As another base R solution, here is a poor man’s na.locf
fill_down <- function(v) {
if (length(v) > 1) {
keep <- c(TRUE, !is.na(v[-1]))
v[keep][cumsum(keep)]
} else v
}
To fill down by group, the approach is to use tapply()
to split and apply to each group, and split<-
to combine groups to the original geometry, as
fill_down_by_group <- function(v, grp) {
## original 'by hand':
## split(v, grp) <- tapply(v, grp, fill_down)
## v
## done by built-in function `ave()`
ave(v, grp, FUN=fill_down)
}
To process multiple columns, one might
elts <- c("age", "birthplace")
df[elts] <- lapply(df[elts], fill_down_by_group, df$name)
Notes
-
I would be interested in seeing how a dplyr solution handles many columns, without hard-coding each?
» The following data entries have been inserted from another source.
Definition alertAcknowledgmentsSource : datastoreSource :=
  {| src_Name := "alert_acknowledgments"; src_Table := "alert_acknowledgments";
     src_Description := "Acknowledgements recorded against alerts.";
     src_TimeColumn := "acknowledged_at"; src_ConnectionColumn := "";
     src_Kind := datastoreKindConfiguration; src_Scope := scopeViaAlert;
     src_LiveColumn := "";
     src_Columns := [
       col "id" typeBigint;
       col "alert_id" typeBigint;
       col "acknowledged_by" typeText;
       col "acknowledged_at" typeTimestamptz;
       col "acknowledge_type" typeText;
       col "message" typeText;
       col "false_positive" typeBoolean] |}.

Definition alertRulesSource : datastoreSource :=
  {| src_Name := "alert_rules"; src_Table := "alert_rules";
     src_Description := "Alert rule definitions and their default thresholds.";
     src_TimeColumn := ""; src_ConnectionColumn := "";
     src_Kind := datastoreKindConfiguration; src_Scope := scopeGlobal;
     src_LiveColumn := "";
     src_Columns := [
       col "id" typeBigint;
       col "name" typeText;
       col "description" typeText;
       col "category" typeText;
       col "metric_name" typeText;
       col "metric_unit" typeText;
       col "default_operator" typeText;
       metricCol "default_threshold" typeReal;
       col "default_severity" typeText;
       col "default_enabled" typeBoolean;
       col "required_extension" typeText;
       col "is_built_in" typeBoolean;
       col "created_at" typeTimestamptz] |}.

Definition alertThresholdsSource : datastoreSource :=
  {| src_Name := "alert_thresholds"; src_Table := "alert_thresholds";
     src_Description := "Per-server, per-cluster and per-group overrides of alert rule thresholds.";
     src_TimeColumn := ""; src_ConnectionColumn := "connection_id";
     src_Kind := datastoreKindConfiguration; src_Scope := scopeHierarchy;
     src_LiveColumn := "";
     src_Columns := [
       col "id" typeBigint;
       col "rule_id" typeBigint;
       col "scope" typeText;
       col "connection_id" typeInteger;
       col "cluster_id" typeInteger;
       col "group_id" typeInteger;
       col "database_name" typeText;
       col "operator" typeText;
       metricCol "threshold" typeReal;
       col "severity" typeText;
       col "enabled" typeBoolean;
       col "created_at" typeTimestamptz;
       col "updated_at" typeTimestamptz] |}.

Definition blackoutsSource : datastoreSource :=
  {| src_Name := "blackouts"; src_Table := "blackouts";
     src_Description := "One-off blackout (maintenance) windows at estate, group, cluster or server scope. Query blackout_schedules too, or use get_blackouts.";
     src_TimeColumn := "start_time"; src_ConnectionColumn := "connection_id";
     src_Kind := datastoreKindConfiguration; src_Scope := scopeHierarchy;
     src_LiveColumn := "";
     src_Columns := [
       col "id" typeBigint;
       col "scope" typeText;
       col "connection_id" typeInteger;
       col "cluster_id" typeInteger;
       col "group_id" typeInteger;
       col "database_name" typeText;
       col "reason" typeText;
       col "start_time" typeTimestamptz;
       col "end_time" typeTimestamptz;
       col "created_by" typeText;
       col "created_at" typeTimestamptz] |}.
(* ===== verification/DatastoreRequest.v ===== *)
(** * Datastore requests (server/src/internal/tools/datastore_query_builder.go)

    The arguments of [query_datastore], decoded JSON, and their parsing into a
    [datastoreRequest].  A Go [map[string]any] is an association list with
    distinct keys; an error message is a constructor carrying what the message
    quotes. *)
From Stdlib Require Import Ascii ZArith SpecFloat.
From stdpp Require Import base list strings sorting.
From S2P Require Import Prelude GoStrings AuditText GoText Redaction DatastoreCatalog.

Local Open Scope string_scope.
Local Open Scope res_scope.

(** ** Decoded JSON *)

Inductive any :=
| ANil
| ABool (b : bool)
| AString (s : string)
| AFloat64 (f : spec_float)
| AInt (n : Z)
| AInt64 (n : Z)
| AJSONNumber (s : string)
| AList (l : list any)
| AMap (m : list (string * any)).

Definition any_map := list (string * any).

(** ** Limits and names *)

Definition datastoreShapeRows : string := "rows".
Definition datastoreShapeLatest : string := "latest".
Definition datastoreShapeAggregate : string := "aggregate".

Definition datastoreDefaultPageSize : Z := 100.
Definition datastoreMaxPageSize : Z := 1000.
Definition datastoreMaxRows : Z := 100000.
Definition datastoreMaxPage : Z := datastoreMaxRows.
Definition datastoreMaxBuckets : Z := 500.
Definition datastoreMaxInValues : Z := 1000.
Definition datastoreMaxListItems : Z := 20.
Definition datastoreBucketAlias : string := "bucket_time".

Definition datastoreOperators : list (string * string) :=
  [("=", "="); ("!=", "<>"); ("<", "<"); ("<=", "<="); (">", ">"); (">=", ">=");
   ("in", "IN"); ("not in", "NOT IN"); ("like", "LIKE");
   ("is null", "IS NULL"); ("is not null", "IS NOT NULL")].

Definition datastoreAggregations : list string := ["avg"; "sum"; "min"; "max"; "count"].

(** [None] for a value is an absent key. *)
Record datastoreFilter := {
  f_Column : string;
  f_Op : string;
  f_Value : option any;
  f_Values : option any;
}.

Record datastoreOrder := { o_Column : string; o_Direction : string }.

Record datastoreRequest := {
  Source : string;
  req_Columns : list string;
  ConnectionIDs : list Z;
  TimeStart : string;
  TimeEnd : string;
  Filters : list datastoreFilter;
  Shape : string;
  GroupBy : list string;
  Aggregation : string;
  Buckets : Z;
  OrderBy : list datastoreOrder;
  Page : Z;
  PageSize : Z;
  Explain : bool;
}.

Definition datastoreRequestKeys : list string :=
  ["source"; "columns"; "connection_ids"; "time_start"; "time_end"; "filters"; "shape";
   "group_by"; "aggregation"; "buckets"; "order_by"; "page"; "page_size"; "explain"].

Definition datastoreParameterHints : list (string * string) :=
  [("connection_id", "did you mean connection_ids (an array)?");
   ("limit", "use page_size and page");
   ("offset", "use page_size and page")].

(** ** Errors *)

Inductive request_error :=
| SQLNotAccepted
| UnknownParameterHint (key hint : string)
| UnknownParameter (key : string)
| SourceRequired
| SourceNotString
| NotStringList (name : string)
| NotString (name : string)
| TooMany (name : string)
| BadConnectionIDs
| NotObjectList (name : string)
| NotObject (name : string) (i : nat)
| UnknownKey (name : string) (i : nat) (key : string)
| EmptyColumn (name : string) (i : nat)
| OpNotString (i : nat)
| UnsupportedOperator (i : nat) (op : string)
| BadDirection (i : nat)
| BadShape
| BadAggregation
| NotBoundedInteger (name : string) (limit : Z)
| PagedTooFar
| ExplainNotBool.

Abbreviation parsed := (res request_error).

(** ** Scalars *)

(** The value of a float that is a whole number: [n == math.Trunc(n)]. *)
Definition whole_float (f : spec_float) : option Z :=
  match f with
  | S754_zero _ => Some 0%Z
  | S754_finite s m e =>
      let signed n := if s : bool then (- n)%Z else n in
      if (0 <=? e)%Z then Some (signed (Z.pos m * 2 ^ e)%Z)
      else if (Z.pos m mod 2 ^ (- e) =? 0)%Z then Some (signed (Z.pos m / 2 ^ (- e))%Z)
      else None
  | _ => None
  end.

Definition integerValue (v : any) : option Z :=
  match v with
  | AInt n => Some n
  | AInt64 n => Some n
  | AFloat64 f =>
      n ← whole_float f;
      if ((n <? - 2 ^ 63) || (2 ^ 63 <=? n))%Z then None else Some n
  | AJSONNumber s => parse_int64 s
  | _ => None
  end.

Definition stringValue (v : option any) : string :=
  match v with Some (AString s) => s | _ => "" end.

(** ** One parameter *)

Definition parseBoundedInteger (args : any_map) (name : string) (limit dst : Z) : parsed Z :=
  match assoc name args with
  | None => Ok dst
  | Some v =>
      match integerValue v with
      | Some n => if ((n <? 1) || (limit <? n))%Z then Err (NotBoundedInteger name limit)
                  else Ok n
      | None => Err (NotBoundedInteger name limit)
      end
  end.

Definition checkDatastorePaging (page pageSize : Z) : parsed unit :=
  if (datastoreMaxRows <? page * pageSize)%Z then Err PagedTooFar else Ok tt.
Definition build_statement (src : datastoreSource) (req : datastoreRequest)
    (vis : visibleSet) (now : Z) : build string :=
  do _ := lift (checkDatastoreRequest src req) in
  do columns := lift (datastoreColumns src req) in
  do server := serverConditions src req vis now in
  let '(inner, window) := server in
  do conditions := filterConditions src (Filters req) in
  do from := lift (scopedFrom src inner) in
  do sql := shapeStatement src req columns window from (where_clause conditions) in
  do limit := bind (PInt64 (PageSize req + 1)) in
  do offset := bind (PInt64 ((Page req - 1) * PageSize req)) in
  ret (sql ++ " LIMIT " ++ limit ++ " OFFSET " ++ offset).

Definition buildDatastoreQuery (src : datastoreSource) (req : datastoreRequest)
    (vis : visibleSet) (now : Z) : built (string * list param) :=
  build_statement src req vis now [].
End Builder.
Answering my own question, I guess this is
library(dplyr); library(tidyr) df %>% group_by(name) %>% fill_(elts)
-
A more efficient base solution when the groups are already ‘grouped’ (e.g.,
identical(grp, sort(grp))
) isfill_down_by_grouped <- function(v, grp) { if (length(v) > 1) { keep <- !(duplicated(v) & is.na(v)) v[keep][cumsum(keep)] } else v }
-
For me,
fill_down()
on a vector with about 10M elements takes ~225ms;fill_down_by_grouped()
takes ~300ms independent of the number of groups;fill_down_by_group()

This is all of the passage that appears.